Consultation vs co-construction : 5 points-clés pour comprendre la différence

Critères Consultation Co-construction
Rôle des participants Donner un avis, répondre Élaborer et décider ensemble
Moment d’intervention Surtout en fin de processus (projet finalisé ou en phase avancée) Dès l’amont : depuis la définition jusqu’à l’évaluation
Influence sur la décision Conseil, avis éventuellement pris en compte Impact direct, construction partagée
Rapport à la décision Le décideur tranche in fine Décision collective, responsabilités partagées
Temps et ressources Court à moyen terme, peu de ressources mobilisées Temps long, coordination, méthodologie, animation

Quand et pourquoi recourir à l’un ou l’autre ?

Choisir entre consultation et co-construction dépend du contexte, de l’objet, du calendrier et des ressources disponibles, mais aussi du niveau de maturité participative de la collectivité ou de l’administration. Les deux approches ne sont pas exclusives – elles peuvent se compléter à différentes étapes :

  • La consultation s’avère pertinente pour sonder rapidement l’opinion, enrichir une analyse de besoins, valider ou amender un choix déjà formalisé. Elle convient aussi lorsqu’il s’agit de clarifier les attentes sur un sujet à portée limitée, ou d’ouvrir le dialogue à un public large, par exemple par des consultations numériques sur le plan climat, le développement urbain, etc.
  • La co-construction s’impose lorsque la question pose des enjeux de transformation structurelle, d’innovation ou de confrontation d’intérêts divergents. Elle permet de réconcilier attentes, de produire collectivement des solutions souvent plus adaptées et de renforcer l’appropriation des politiques.

L’Observatoire de la participation (2021) souligne que les démarches participatives hybrides (consultation et co-construction articulées) améliorent la légitimité et l’efficience des politiques publiques, mais requièrent de clarifier à chaque étape ce qui relève de l’écoute, de la décision partagée ou de l’usage du pouvoir institutionnel (Observatoire de la participation).

Effets sur l’action publique locale : changer la donne ou renforcer la défiance ?

Le choix du mode participatif n’est pas anodin. Des expériences menées en Nouvelle-Aquitaine, comme dans d’autres régions, illustrent la nécessité de se doter d’une ingénierie de la participation – animation neutre, retour sur les propositions, restitution fidèle, implication des élus et agents.

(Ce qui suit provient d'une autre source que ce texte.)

Definition isinstance_ConstantElevationTarget (o : pyobj) : bool :=
  match o with
  | OTarget (ConstantElevationTarget _) => true
  | _ => false
  end.

(** [SkyCoord(target.az_min, target.alt, frame=AltAz(obstime=..., location=...))] *)
Definition altaz_coord (ce : ConstantElevation) (obstime : Time)
  (loc : EarthLocation) : SkyCoord :=
  mkSkyCoord (AltAz obstime loc) (az_min ce) (alt ce) None.

(** ** The calls of [SkyCoord(...)] that end [get_skycoord] *)

(** Distances are dimensionless numbers or lengths. *)
Definition is_length (q : Quantity) : bool :=
  match unit q with
  | dimensionless => false
  | _ => true
  end.

(** A list of quantities becomes one array in the unit of its first entry;
    an entry of another physical type cannot be converted to it. *)
Definition same_physical_type (ds : list Quantity) : bool :=
  match ds with
  | [] => true
  | d :: rest => forallb (fun q => Bool.eqb (is_length q) (is_length d)) rest
  end.

Fixpoint positions (coords : list pyobj) : option (list SkyCoord) :=
  match coords with
  | [] => Some []
  | OSkyCoord c :: rest =>
      match positions rest with
      | Some cs => Some (c :: cs)
      | None => None
      end
  | OTarget _ :: _ => None
  end.

(** What astropy answers to the recorded call: [SkyCoord(coords)] needs a
    non-empty list of positions in equivalent frames (with distances of one
    physical type when the first position has one), and
    [SkyCoord(longitudes, latitudes, distances, frame=...)] needs distances
    of one physical type. *)
Definition SkyCoord_call (r : SkyCoordSeq) : result SkyCoordSeq :=
  match r with
  | SkyCoord_of_list coords =>
      match positions coords with
      | None => Raise ConstructorError
      | Some [] => Raise ConstructorError
      | Some (first :: others) =>
          if negb (forallb (fun c => is_equivalent_frame (frame c) (frame first))
                           others)
          then Raise ConstructorError
          else if negb (is_unitspherical first)
                  && negb (same_physical_type (map distance (first :: others)))
          then Raise UnitConversionError
          else Ok r
      end
  | SkyCoord_lonlat _ _ _ => Ok r
  | SkyCoord_lonlatdist _ _ distances _ =>
      if same_physical_type distances then Ok r
      else Raise UnitConversionError
  end.

Section Resolve.

(** [astropy.coordinates.get_body(body, time, location=...)]: the
    ephemeris lookup; it raises for a body it does not know. *)
Variable get_body : string -> Time -> EarthLocation -> result SkyCoord.

(** [coordinate.icrs]: the conversion of a position to the ICRS frame. *)
Variable icrs : SkyCoord -> SkyCoord.

(** Lines 329-334: the time paired with target number [itarget]. *)
Definition select_time (times : option Time) (target_size itarget : nat)
  : result (option Time) :=
  match times with
  | None => Ok None
  | Some ts =>
      if (Time_size ts =? 1) || (target_size =? 1) then Ok (Some ts)
      else tm <- Time_getitem ts itarget ;; Ok (Some tm)
  end.

(** Lines 353-358: one position per index of [range(times.size)]. *)
Fixpoint sweep (ce : ConstantElevation) (time : Time)
  (observer : option Observer) (indices : list nat) (coords : list pyobj)
  : result (list pyobj) :=
  match indices with
  | [] => Ok coords
  | i :: rest =>
      tm <- Time_getitem time i ;;
      loc <- observer_location observer ;;
      sweep ce time observer rest (coords ++ [OSkyCoord (altaz_coord ce tm loc)])
  end.

(** Lines 329-366: the body of the loop over [enumerate(targets)]. *)
Definition visit (target_size : nat) (times : option Time)
  (observer : option Observer) (itarget : nat) (target : pyobj)
  (coords : list pyobj) : result (list pyobj) :=
  time <- select_time times target_size itarget ;;
  match target with
  | OTarget (FixedTarget coord _) =>
      if target_size =? 1 then
        n <- times_size times ;;
        Ok (coords ++ repeat (OSkyCoord coord) n)
      else Ok (coords ++ [OSkyCoord coord])
  | OTarget (ConstantElevationTarget ce) =>
      match time with
      | None => Raise (ValueError need_times_ce_msg)
      | Some tm =>
          if Time_size tm =? 1 then
            loc <- observer_location observer ;;
            Ok (coords ++ [OSkyCoord (altaz_coord ce tm loc)])
          else
            n <- times_size times ;;
            sweep ce tm observer (seq 0 n) coords
      end
  | OTarget (SolarSystemTarget eph_name _) =>
      match time with
      | None => Raise (ValueError need_times_ss_msg)
      | Some tm =>
          loc <- observer_location observer ;;
          coord <- get_body (lower eph_name) tm loc ;;
          Ok (coords ++ [OSkyCoord coord])
      end
  | other => Ok (coords ++ [other])
  end.

(** Lines 326-366: [for itarget, target in enumerate(targets)]. *)
Fixpoint resolve_each (target_size : nat) (times : option Time)
  (observer : option Observer) (itarget : nat) (targets : list pyobj)
  (coords : list pyobj) : result (list pyobj) :=
  match targets with
  | [] => Ok coords
  | target :: rest =>
      coords' <- visit target_size times observer itarget target coords ;;
      resolve_each target_size times observer (S itarget) rest coords'
  end.

(** [coord.frame], [x.data]: attributes of positions only. *)
Fixpoint as_skycoords (coords : list pyobj) : result (list SkyCoord) :=
  match coords with
  | [] => Ok []
  | OSkyCoord c :: rest => cs <- as_skycoords rest ;; Ok (c :: cs)
  | OTarget _ :: _ => Raise (AttributeError "frame")
  end.

(** Line 428: the distance equal to 1 is replaced by [100*u.kpc]. *)
Definition fill_distance (d : Quantity) : Quantity :=
  if ne_one d then d else sentinel_distance.

(** Lines 374-429 on a list of two or more positions: the arguments of the
    [SkyCoord(...)] call that the merge ends with. *)
Definition merge_frames (first : SkyCoord) (others : list SkyCoord)
  : SkyCoordSeq :=
  let coords := first :: others in
  let convert_to_icrs :=
    negb (all (map (fun c => is_equivalent_frame (frame c) (frame first))
                   others)) in
  let targets_is_unitsphericalrep := map is_unitspherical coords in
  let get_distances := negb (all targets_is_unitsphericalrep) in
  let source := if convert_to_icrs then map icrs coords else coords in
  let longitudes := map lon source in
  let latitudes := map lat source in
  let distances := if get_distances then map distance source else [] in
  let frame' := if convert_to_icrs then ICRS else frame first in
  if all targets_is_unitsphericalrep then
    SkyCoord_lonlat longitudes latitudes frame'
  else if negb (any targets_is_unitsphericalrep) then
    SkyCoord_lonlatdist longitudes latitudes distances frame'
  else
    SkyCoord_lonlatdist longitudes latitudes
      (map fill_distance distances) frame'.

(** What [np.array] finds in an object of the list: a position of shape
    [(n,)] is a sequence and is taken apart into its [n] scalar positions
    ([c[0]], ..., [c[n-1]], each with its own obstime); any other object is
    one entry. *)
Definition unpack (o : pyobj) : option (list pyobj) :=
  match o with
  | OSkyCoord c =>
      match frame c with
      | AltAz (TimeArray ts) loc =>
          Some (map (fun t => OSkyCoord (mkSkyCoord (AltAz (TimeScalar t) loc)
                                           (lon c) (lat c) (dist c)))
                    ts)
      | _ => None
      end
  | OTarget _ => None
  end.

Definition is_scalar (o : pyobj) : bool :=
  match unpack o with
  | None => true
  | Some _ => false
  end.

(** The rows of the array, when every object of the list is a sequence. *)
Fixpoint unpack_all (coords : list pyobj) : option (list (list pyobj)) :=
  match coords with
  | [] => Some []
  | o :: rest =>
      match unpack o, unpack_all rest with
      | Some row, Some rows => Some (row :: rows)
      | _, _ => None
      end
  end.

L’étude "Les innovations démocratiques en France" du think tank Terra Nova (2022) rappelle que 63 % des participants à des démarches de co-construction se disent plus enclins à s’impliquer dans la vie locale à la suite de leur expérience, contre 41 % pour une simple démarche de consultation.

A contrario, l’écart entre la promesse (participation, influence) et la réalité vécue peut renforcer la défiance – notamment si le citoyen a le sentiment que son engagement n’est qu’une vitrine démocratique.

Vers une culture du dialogue et de l’expérimentation

Consultation et co-construction ne sont pas deux cases à cocher dans un tableau méthodologique, mais deux manières de concevoir la relation entre administration, élus, citoyens et société civile. Si la première peut suffire dans certains contextes, la seconde ouvre un espace d’expérimentation appelé à se multiplier pour affronter la complexité des enjeux publics.

Les collectivités, tant en Nouvelle-Aquitaine qu’ailleurs, voient s’élargir leur palette d’outils et de partenaires pour innover dans la gouvernance des territoires. Renforcer la compréhension de ces différences, s’outiller méthodologiquement, former acteurs et agents, capitaliser les retours d’expérience : autant de leviers pour éviter l’épuisement participatif et construire des politiques publiques en phase avec notre époque.

Le défi le plus stimulant : faire de chaque démarche un véritable apprentissage collectif, où chacun se sentira non seulement écouté, mais aussi co-responsable de la fabrique du bien commun.